De ce point de vue, l’opposition au projet EuropaCity fait pointer le risque que nous soyons encore les grands perdants de l’histoire. Là encore, nous remercierons tous ces esprits bien intentionnés, si préoccupés par notre santé, notre bien-être, notre environnement. Pour eux, EuropaCity n'est pas un bon projet pour nous, il faudrait absolument tout arrêter pour créer des fermes écologiques qui, osent-ils nous dire, seraient la seule voie de développement possible pour notre territoire. Mais pourquoi devrions-nous sacrifier l’avenir de nos enfants en choisissant une voie sans issue pour ces quelques hectares coincés entre deux aéroports et une autoroute ? Nous sommes encore les mieux placés pour savoir ce qui est bon pour nous !

Pourtant, les journalistes ne nous demandent jamais notre avis. Nous sommes sûrement trop stupides pour leur parler. La presse n’en a que pour des opposants, qui n’habitent même pas le territoire, des donneurs de leçons qui n’ont que faire de nous, qui n’ont jamais mis un pied dans nos quartiers, mais qui s’autoproclament défenseurs de notre territoire. Aujourd’hui nous disons stop ! Opposants à EuropaCity, cessez de nous confisquer la parole, venez plutôt discuter avec nous !

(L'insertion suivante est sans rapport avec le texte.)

(** C8.  For every URL and every pair of headers: when [urlparse] accepts
    the URL, lines 69-88 return, with a name that is not empty and with
    nothing changed in the world but the readings of the clock; if
    sanitizing (line 86) left nothing of the candidate, the name is
    image_<timestamp>, without extension.  When [urlparse] refuses the URL,
    [download_image] has returned at line 53 and the resolver is not run.
    No other step of the resolver can fail. *)
Theorem C8_resolver_total :
  forall (L : Lib) (E : Env)
         (url save_directory content_type content_disposition : str)
         (w : World),
    (forall parsed,
       urlparse L url = inr parsed ->
       exists (candidate filename : str) (w1 w2 : World),
         candidate_filename L url content_type content_disposition w
           = (Ok candidate, w1) /\
         resolve_filename L url content_type content_disposition w
           = (Ok filename, w2) /\
         filename <> [] /\
         same_but_clock w w2 /\
         (sanitize L candidate = [] ->
          filename = lit "image_" ++ strftime (clock w1 (clock_reads w1))) /\
         (sanitize L candidate <> [] -> filename = sanitize L candidate)) /\
    (forall message,
       urlparse L url = inl message ->
       download_image L E url save_directory w =
         (Ok false,
          set_stdout (stdout w ++ [cross_mark ++ lit " Unexpected error: "
                                   ++ message])
            (set_invoked (invoked w ++ [url]) w))).
Proof.
  intros L E url dir content_type cd w. split.
  - intros parsed Hparse.
    destruct (@candidate_filename_ok L url content_type cd parsed w Hparse)
      as [candidate [w1 [Hc Hw]]].
    exists candidate.
    rewrite (resolve_filename_of_candidate _ _ _ _ _ Hc).
    destruct (sanitize L candidate) as [|c s] eqn:Hs; cbn [is_empty].
    + eexists; exists w1; eexists. repeat split.
      * exact Hc.
      * discriminate.
      * apply same_but_clock_tick, Hw.
      * intros H; contradiction.
    + exists (c :: s), w1, w1. repeat split.
      * exact Hc.
      * discriminate.
      * exact Hw.
      * discriminate.
  - intros message Hparse. apply download_image_refused_url, Hparse.
Qed.

(** A header with a name of symbols only, which line 86 empties. *)
Lemma C8_witness :
  exists w2,
    resolve_filename ref_lib (lit "http://example.com/")
      (lit "image/png") (lit "attachment; filename=@@@")
      quiet_world = (Ok (lit "image_20240115_103000"), w2).
Proof.
  destruct (proj1 (@C8_resolver_total ref_lib (env_of (inr html_page))
                     (lit "http://example.com/") directory_name
                     (lit "image/png") (lit "attachment; filename=@@@")
                     quiet_world)
              {| scheme := lit "http"; netloc := lit "example.com";
                 path := lit "/"; params := []; query := [];
                 fragment := [] |}
              eq_refl)
    as [candidate [filename [w1 [w2 [Hc [Hr [_ [_ [Hempty _]]]]]]]]].
  exists w2. rewrite Hr. f_equal. f_equal.
  injection Hc as <- <-. apply Hempty. reflexivity.
Defined.

(** C6, as the code has it.  When the content-disposition header holds
    [filename=], the candidate is the text after its last occurrence,
    stripped of quotes at its two ends, whatever the content-type and the
    URL: no extension is inferred.  For a header that ENDS in
    filename="cat.png" the candidate is cat.png, and so is, with CPython's
    tables, the resolved name; what follows the name in the header would be
    part of the candidate. *)
Theorem C6_disposition_name_wins :
  forall (L : Lib) (url content_type content_disposition : str) (w : World),
    contains (lit "filename=") content_disposition = true ->
    let name :=
      strip_chars (last (split content_disposition (lit "filename=")) [])
        [quote_char; apostrophe] in
    candidate_filename L url content_type content_disposition w
      = (Ok name, w) /\
    (sanitize L name <> [] ->
     resolve_filename L url content_type content_disposition w
       = (Ok (sanitize L name), w)) /\
    (forall before,
        content_disposition =
          before ++ lit "filename="
          ++ ([quote_char] ++ lit "cat.png" ++ [quote_char]) ->
        name = lit "cat.png" /\
        (cpython_tables L ->
         resolve_filename L url content_type content_disposition w
           = (Ok (lit "cat.png"), w))).
Proof.
  intros L url content_type cd w Hcd name.
  pose proof (@candidate_from_disposition L url content_type cd w Hcd) as Hc.
  fold name in Hc.
  assert (Hres : sanitize L name <> [] ->
                 resolve_filename L url content_type cd w
                 = (Ok (sanitize L name), w)).
  { intros Hne. rewrite (resolve_filename_of_candidate _ _ _ _ _ Hc).
    destruct (sanitize L name); [contradiction | reflexivity]. }
  split; [exact Hc |]. split; [exact Hres |].
  intros before Hshape.
  assert (Hname : name = lit "cat.png").
  { unfold name. rewrite Hshape, split_last;
      [reflexivity | discriminate | reflexivity | reflexivity]. }
  split; [exact Hname |].
  intros HL.
  assert (Hs : sanitize L name = lit "cat.png").
  { rewrite Hname. apply sanitize_clean; [exact HL | reflexivity]. }
  rewrite <- Hs. apply Hres. rewrite Hs. discriminate.
Qed.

Cette parole, nous l’avons exprimée nous-mêmes pendant les longues et nombreuses réunions publiques organisées ces derniers mois. Car quand quelqu'un s’intéresse à votre territoire pour y investir 3 milliards d’euros, la moindre des choses c’est de lui parler : c’est ce que nous avons fait, avec rigueur et avec vigilance, conscients que ce grand projet, locomotive pour notre territoire, n'en règlera pas pour autant tous les problèmes. Nous avons ainsi pu poser aux responsables d’EuropaCity toutes les questions que nous avions (et nous en avions !) sur le projet en lui-même, ses implications sur le territoire, sur notre quotidien, ou encore sur les 12.000 emplois annoncés. Nous avons pu leur confier nos préoccupations sur le recrutement local, la formation de nos jeunes ou les liens avec la population.

 

Nous sommes des citoyens vigilants et exigeants et le resterons aussi longtemps que nous serons impliqués dans le projet. Car quand nous avons quelque chose à dire, nous le disons. Aujourd’hui, après toutes ces réunions, nous pensons qu’EuropaCity et l’investissement qu’il représente sont une chance unique pour développer notre territoire, offrir de vraies perspectives professionnelles à nos enfants et donner enfin une autre image de nos quartiers : l’excellence. L’avenir se construit ici, à Gonesse, Villiers-le-Bel, Sevran, Aulnay-sous-Bois, Sarcelles, et nous voulons être acteurs des futurs grands projets ! C'est pourquoi nous vivons aujourd’hui ces polémiques médiatiques comme une véritable injustice au regard des enjeux que tout cela représente pour nous.

Pour toutes ces raisons, nous avons décidé de nous réunir dès la rentrée de septembre pour discuter démocratiquement des moyens de nous organiser pour faire enfin entendre notre voix, qui est légitime car nous vivons vraiment sur le territoire et qui nous en avons assez de voir les plus grands projets s’envoler les uns après les autres par le fait des puissants. Nous ne sommes ni à vendre ni à acheter, nous voulons juste un avenir.